Cardiology departments need to ask themselves what they intend to use mobile devices for. If they need to review images and complete reports using a tablet or notebook computer as a primary data entry tool, then a full functionality interface may be needed. However, if mobile devices are only being used for review of quick snippets of information (such as an ECG strip for a suspected STEMI, recent labs or e-mail access) full integration with a CVIS, picture archive and communications system (PACS) or the EMR may not be necessary. While there are many types of mobile device integrations and software options available, the key is to figure out what the physicians really need by asking them and formulating an implementation plan. Wade said clinician buy-in is extremely important for rapid and smooth adoption of new IT systems, so carefully assessing their needs is very important. It may also be helpful to create workflow diagrams of the intended use of the system. 

When reviewing new CVIS software, consider its ability to integrate with mobile devices. An example of software that is mobile-friendly includes those that are optimized for specific tasks, context-sensative without having too many logic layers and those having user entry and selection controls that requires minimal user interaction. Vendors are attempting to meet these requirements with new versions of software, including use of drop-down boxes for various workflows rather than numerous mouse clicks or use of typing. If software has a similar, fast and simplistic flow (such as using a mobile phone to surf the net) it will be easier for users to navigate the CVIS and maximize the use of mobile functionality.

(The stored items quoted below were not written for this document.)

Lemma rec_bytes_at r p x :
  valid_record r → rec_bytes r !! p = Some x →
  (p = 48%nat → x = 0) ∧ ((49 <= p < 60)%nat → is_digit x = true) ∧
  ((p = 61 ∨ p = 62)%nat → x = 45 ∨ x = 117) ∧ (p = 63%nat → x = 10).
Proof.
  intros Hr. rewrite rec_bytes_split by done. destruct Hr as [_ Ho].
  pose proof (zlen_pack_s 48 (r_resource r) ltac:(lia)) as H1.
  pose proof (zlen_fmt_d 11 (r_offset r) ltac:(lia) ltac:(lia)) as H2.
  pose proof (fmt_d_digits 11 (r_offset r) ltac:(lia)) as Hd.
  unfold zlen in *. intros Hp.
  destruct (decide (p < 48)%nat); [lia|]. rewrite lookup_app_r in Hp by lia.
  destruct (decide (p = 48)%nat) as [->|].
  { replace (_ - _)%nat with 0%nat in Hp by lia. simpl in Hp. split_and!; [congruence|lia..]. }
  rewrite lookup_app_r in Hp by (simpl; lia). simpl length in Hp.
  destruct (decide (p < 60)%nat).
  { rewrite lookup_app_l in Hp by lia. split_and!; [lia| |lia..].
    intros _. rewrite Forall_lookup in Hd. by eapply Hd. }
  rewrite lookup_app_r in Hp by lia.
  destruct (_ - _ - _ - _)%nat as [|[|[|[|]]]] eqn:E; simpl in Hp; simplify_eq;
    (split_and!; intros; try lia; destruct (r_updating r); auto).
Qed.

(** A lease id that can be looked up: a valid name without newlines. *)
Definition valid_lease_id (s : text) : Prop := valid_name s ∧ Forall (fun c => c ≠ 10) s.

#[export] Instance valid_lease_id_dec s : Decision (valid_lease_id s).
Proof. unfold valid_lease_id. apply _. Defined.

Lemma lookup_prefix_at s k x :
  zlen s <= 48 → LOOKUP_STRUCT_pack s !! k = Some x →
  s !! k = Some x ∨ (length s <= k)%nat ∧ x = 0.
Proof.
  intros Hs. unfold LOOKUP_STRUCT_pack. rewrite pack_s_short by done. rewrite <- app_assoc.
  intros [|[Hk Hx]]%lookup_app_Some; [by left|]. right. split; [done|].
  unfold zrepeat in Hx. apply lookup_app_Some in Hx as [Hx|[_ Hx]].
  - by apply lookup_replicate in Hx as [-> _].
  - destruct (_ - _ - _)%nat as [|[]]; by simplify_eq/=.
Qed.

Lemma zlen_lookup_prefix s : zlen (LOOKUP_STRUCT_pack s) = 49.
Proof. unfold LOOKUP_STRUCT_pack. zlen_solve. rewrite zlen_pack_s; lia. Qed.

(** The window at offset [j] of a sequence of 64-byte chunks. *)
Lemma window_lookup (ls : list (list Z)) sub j :
  Forall (fun c => length c = 64%nat) ls → sub ≠ [] →
  prefixb sub (drop j (concat ls)) = true →
  ∃ i o c, j = (i * 64 + o)%nat ∧ (o < 64)%nat ∧ ls !! i = Some c ∧
    (∀ k, (o + k < 64)%nat → (k < length sub)%nat → c !! (o + k)%nat = sub !! k) ∧
    (o = 0%nat → (length sub <= 64)%nat → ∃ k, c = sub ++ k).
Proof.
  intros Hls Hne Hp. apply prefixb_true in Hp as [k Hk].
  exists (j / 64)%nat, (j mod 64)%nat.
  pose proof (Nat.div_mod_eq j 64). pose proof (Nat.mod_upper_bound j 64 ltac:(lia)).
  assert (j < length (concat ls))%nat as Hj.
  { destruct (decide (j < length (concat ls))%nat); [done|].
    rewrite drop_ge in Hk by lia. by destruct sub. }
  rewrite (length_concat_chunks 64) in Hj by done.
  destruct (lookup_lt_is_Some_2 ls (j / 64)) as [c Hc]; [apply Nat.Div0.div_lt_upper_bound; lia|].
  exists c. assert (length c = 64%nat) as Hlc by (rewrite Forall_lookup in Hls; by eapply Hls).
  assert (drop (j mod 64) (c ++ concat (drop (S (j / 64)) ls)) = sub ++ k) as Hw.
  { rewrite <- Hk. change (c ++ concat (drop (S (j / 64)) ls))
      with (concat (c :: drop (S (j / 64)) ls)).
    rewrite <- (drop_S_lookup _ _ _ Hc), <- (concat_drop 64) by done.
    rewrite drop_drop. f_equal. lia. }
  split_and!; [lia|done|done| |].
  - intros m ? ?. apply (f_equal (lookup m)) in Hw. rewrite lookup_drop in Hw.
    rewrite !lookup_app_l in Hw by lia. done.
  - intros Ho0 ?. rewrite Ho0, drop_0 in Hw. exists (drop (length sub) c).
    apply (f_equal (take (length sub))) in Hw. rewrite take_app_length, take_app_le in Hw by lia.
    rewrite <- Hw at 1. symmetry. apply take_drop.
Qed.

The final consideration is what type of devices do physicians currently use, since certain apps and some integrations are based on specific mobile operating systems. Robinson said the vast majority of the devices HCA connects to hospital networks are Apple iPhone and iPad devices, followed by much lower numbers of Android, Samsung and Motorola devices. This reflects the usage trend across healthcare, where Apple devices are by far the most commonly used devices by physicians.